● **Task item**
Only the lines from the start of the entries up to and including the line with "Lemma lazyUntilSemi_app (g" should be written out, exactly as they stand.

Recorded data
Lemma allChars_weaken (p q : ascii -> bool) (s : string) :
  (forall c, p c = true -> q c = true) ->
  allChars p s = true -> allChars q s = true.
Proof.
  intros Hpq. induction s as [|c s IH]; simpl; [reflexivity|].
  intros H. apply andb_true_iff in H. destruct H as [Hc Hs].
  rewrite (Hpq _ Hc), (IH Hs). reflexivity.
Qed.

Lemma split_clean (sep : ascii) (s : string) :
  allChars (isNot sep) s = true -> Js.split sep s = [s].
Proof.
  induction s as [|c s IH]; simpl; [reflexivity|].
  intros H. apply andb_true_iff in H. destruct H as [Hc Hs].
  unfold isNot in Hc. apply negb_true_iff in Hc. rewrite Hc, (IH Hs).
  reflexivity.
Qed.

Lemma split_app (sep : ascii) (a b : string) :
  allChars (isNot sep) a = true ->
  Js.split sep (a ++ String sep b) = a :: Js.split sep b.
Proof.
  induction a as [|c a IH]; simpl.
  - intros _. rewrite Ascii.eqb_refl. reflexivity.
  - intros H. apply andb_true_iff in H. destruct H as [Hc Ha].
    unfold isNot in Hc. apply negb_true_iff in Hc. rewrite Hc, (IH Ha).
    reflexivity.
Qed.

Lemma lazyUntilSemi_app (g rest : string) :
  allChars (fun c => isNot ";" c && negb (Js.isLineTerminator c)) g = true ->
  Js.lazyUntilSemi (g ++ String ";" rest) = Some g.
Proof.
  induction g as [|c g IH]; cbn [append Js.lazyUntilSemi allChars].
  - intros _. reflexivity.
  - intros H. apply andb_true_iff in H. destruct H as [Hc Hg].
    apply andb_true_iff in Hc. destruct Hc as [Hsemi Hline].
    unfold isNot in Hsemi. apply negb_true_iff in Hsemi.
    apply negb_true_iff in Hline.
    rewrite Hsemi, Hline, (IH Hg). reflexivity.
Qed.

(** [parseDataUrl] gives back the MIME type and the payload from which
    [dataUrl] built the URL. *)
Lemma parseDataUrl_dataUrl (b : Blob) :
  cleanBlob b = true ->
  parseDataUrl (dataUrl b)
  = inr {| parsed_mimeType := mimeType b; base64 := Some (data b) |}.
Proof.
  unfold cleanBlob, cleanMime, cleanData. intros H.
  apply andb_true_iff in H. destruct H as [Hm Hd].
  assert (Hcomma : allChars (isNot ",") (mimeType b) = true).
  { revert Hm. apply allChars_weaken. intros c Hc.
    apply andb_true_iff in Hc. destruct Hc as [Hc _].
    apply andb_true_iff in Hc. tauto. }
  assert (Hsemi : allChars (fun c => isNot ";" c && negb (Js.isLineTerminator c))
                    (mimeType b) = true).
  { revert Hm. apply allChars_weaken. intros c Hc.
    apply andb_true_iff in Hc. destruct Hc as [Hc Hl].
    apply andb_true_iff in Hc. destruct Hc as [_ Hc]. rewrite Hc, Hl.
    reflexivity. }
  assert (Hurl : dataUrl b
                 = ("data:" ++ mimeType b ++ ";base64") ++ String "," (data b)).
  { unfold dataUrl. rewrite !append_assoc. reflexivity. }
  unfold parseDataUrl. rewrite Hurl, split_app, (split_clean _ _ Hd).
  - cbn [nth append Js.matchColonSemi Ascii.eqb Bool.eqb].
    change (mimeType b ++ ";base64") with (mimeType b ++ String ";" "base64").
    rewrite (lazyUntilSemi_app _ _ Hsemi). reflexivity.
  - rewrite !allChars_app, Hcomma. reflexivity.
Qed.
(** C8: the decoder returns Invalid for every six bytes whose components
    break the calendar rules (leap years included) or the ranges of hour,
    minute and second; in particular for 30 February of any year, for
    hour 24 and for minute 60, whatever the other bytes are. *)
Theorem decode_timestamp_invalid :
  (forall b0 b1 b2 b3 b4 b5 : byte,
      valid_components (byte_int b0) (byte_int b1) (byte_int b2)
                       (byte_int b3) (byte_int b4) (byte_int b5) = false ->
      decode_timestamp [b0; b1; b2; b3; b4; b5] = "Invalid Date"
      /\ timestamp_result (decode_timestamp [b0; b1; b2; b3; b4; b5]) = Invalid)
  /\ (forall b0 b3 b4 b5 : byte,
         decode_timestamp [b0; x02; x1e; b3; b4; b5] = "Invalid Date")
  /\ (forall b0 b1 b2 b4 b5 : byte,
         decode_timestamp [b0; b1; b2; x18; b4; b5] = "Invalid Date")
  /\ (forall b0 b1 b2 b3 b5 : byte,
         decode_timestamp [b0; b1; b2; b3; x3c; b5] = "Invalid Date").
Proof.
  assert (forall b0 b1 b2 b3 b4 b5 : byte,
             valid_components (byte_int b0) (byte_int b1) (byte_int b2)
                              (byte_int b3) (byte_int b4) (byte_int b5) = false ->
             decode_timestamp [b0; b1; b2; b3; b4; b5] = "Invalid Date") as Hinv.
  { intros b0 b1 b2 b3 b4 b5 Hv.
    now rewrite decode_timestamp_six, Hv, andb_false_r. }
  split; [|split; [|split]].
  - intros b0 b1 b2 b3 b4 b5 Hv. now rewrite (Hinv _ _ _ _ _ _ Hv).
  - intros b0 b3 b4 b5. apply Hinv. unfold valid_components.
    replace (between 1 (byte_int x1e) (days_of_month (2000 + byte_int b0) (byte_int x02)))
      with false; [reflexivity|].
    change (byte_int x02) with 2. change (byte_int x1e) with 30.
    unfold days_of_month. now destruct (gregorian_leap _).
  - intros b0 b1 b2 b4 b5. apply Hinv. unfold valid_components.
    change (between 0 (byte_int x18) 23) with false.
    now rewrite andb_false_r.
  - intros b0 b1 b2 b3 b5. apply Hinv. unfold valid_components.
    change (between 0 (byte_int x3c) 59) with false.
    now rewrite andb_false_r.
Qed.

(** 29 February 2023 does not exist: [23, 2, 29, 8, 30, 0]. *)
Lemma decode_timestamp_invalid_witness :
  valid_components (byte_int x17) (byte_int x02) (byte_int x1d)
                   (byte_int x08) (byte_int x1e) (byte_int x00) = false
  /\ decode_timestamp [x17; x02; x1d; x08; x1e; x00] = "Invalid Date"
  /\ timestamp_result (decode_timestamp [x17; x02; x1d; x08; x1e; x00]) = Invalid.
Proof.
  split; [reflexivity|].
  apply (proj1 decode_timestamp_invalid x17 x02 x1d x08 x1e x00). reflexivity.
Defined.

(** C10: when the year byte is in 100..255 the string starts with "20"
    and the three digits of the byte, [strptime] rejects it and the
    decoder returns Invalid, whatever the other five bytes are, valid
    date and time or not. *)
Theorem decode_timestamp_year_byte_ge_100 (b0 b1 b2 b3 b4 b5 : byte) :
  100 <= byte_int b0 ->
  ts_fstring [b0; b1; b2; b3; b4; b5] = Some (ts_string b0 b1 b2 b3 b4 b5)
  /\ String.length (two_digits b0) = 3%nat
  /\ strptime (ts_string b0 b1 b2 b3 b4 b5) ts_format = None
  /\ decode_timestamp [b0; b1; b2; b3; b4; b5] = "Invalid Date"
  /\ timestamp_result (decode_timestamp [b0; b1; b2; b3; b4; b5]) = Invalid.
Proof.
  intros Hy.
  assert ((byte_int b0 <? 100) = false) as Hlt by (apply Z.ltb_ge; lia).
  split; [reflexivity|]. split.
  { clear Hlt. destruct b0; first [reflexivity | vm_compute in Hy; now destruct Hy]. }
  split; [now rewrite strptime_ts_string, Hlt|].
  now rewrite decode_timestamp_six, Hlt.
Qed.

(** 1 January 2100, 00:00:00: [100, 1, 1, 0, 0, 0]. *)
Lemma decode_timestamp_year_byte_ge_100_witness :
  100 <= byte_int x64
  /\ valid_components (byte_int x64) (byte_int x01) (byte_int x01)
                      (byte_int x00) (byte_int x00) (byte_int x00) = true
  /\ ts_fstring [x64; x01; x01; x00; x00; x00] = Some "20100-01-01 00:00:00"
  /\ decode_timestamp [x64; x01; x01; x00; x00; x00] = "Invalid Date".
Proof.
  split; [discriminate|]. split; [reflexivity|].
  destruct (decode_timestamp_year_byte_ge_100 x64 x01 x01 x00 x00 x00)
    as (H1 & _ & _ & H4 & _); [discriminate|].
  split; [exact H1 | exact H4].
Defined.

End TimestampProperties.

(* ================================================================= *)
(** ** Properties of the scanner *)

Section ScannerProperties.

(** C7: a buffer shorter than 30 bytes, the empty one included, gives no
    record. *)
Theorem scan_short_buffer (content : bytes) :
  len content < 30 -> scan content = [].
Proof.
  intros Hshort.
  apply (scan_at_break content initial (reach_initial content)).
  destruct (loop_body_spec content initial ltac:(simpl; lia))
    as [(Hb & _) | [(Hb & _) | (r & _ & Hle & (_ & Hroom & _) & _)]];
    try assumption.
  exfalso. cbn [offset initial] in Hle, Hroom. lia.
Qed.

● **Solution for this problem**
Lemma allChars_weaken (p q : ascii -> bool) (s : string) :
  (forall c, p c = true -> q c = true) ->
  allChars p s = true -> allChars q s = true.
Proof.
  intros Hpq. induction s as [|c s IH]; simpl; [reflexivity|].
  intros H. apply andb_true_iff in H. destruct H as [Hc Hs].
  rewrite (Hpq _ Hc), (IH Hs). reflexivity.
Qed.

Lemma split_clean (sep : ascii) (s : string) :
  allChars (isNot sep) s = true -> Js.split sep s = [s].
Proof.
  induction s as [|c s IH]; simpl; [reflexivity|].
  intros H. apply andb_true_iff in H. destruct H as [Hc Hs].
  unfold isNot in Hc. apply negb_true_iff in Hc. rewrite Hc, (IH Hs).
  reflexivity.
Qed.

Lemma split_app (sep : ascii) (a b : string) :
  allChars (isNot sep) a = true ->
  Js.split sep (a ++ String sep b) = a :: Js.split sep b.
Proof.
  induction a as [|c a IH]; simpl.
  - intros _. rewrite Ascii.eqb_refl. reflexivity.
  - intros H. apply andb_true_iff in H. destruct H as [Hc Ha].
    unfold isNot in Hc. apply negb_true_iff in Hc. rewrite Hc, (IH Ha).
    reflexivity.
Qed.

Lemma lazyUntilSemi_app (g rest : string) :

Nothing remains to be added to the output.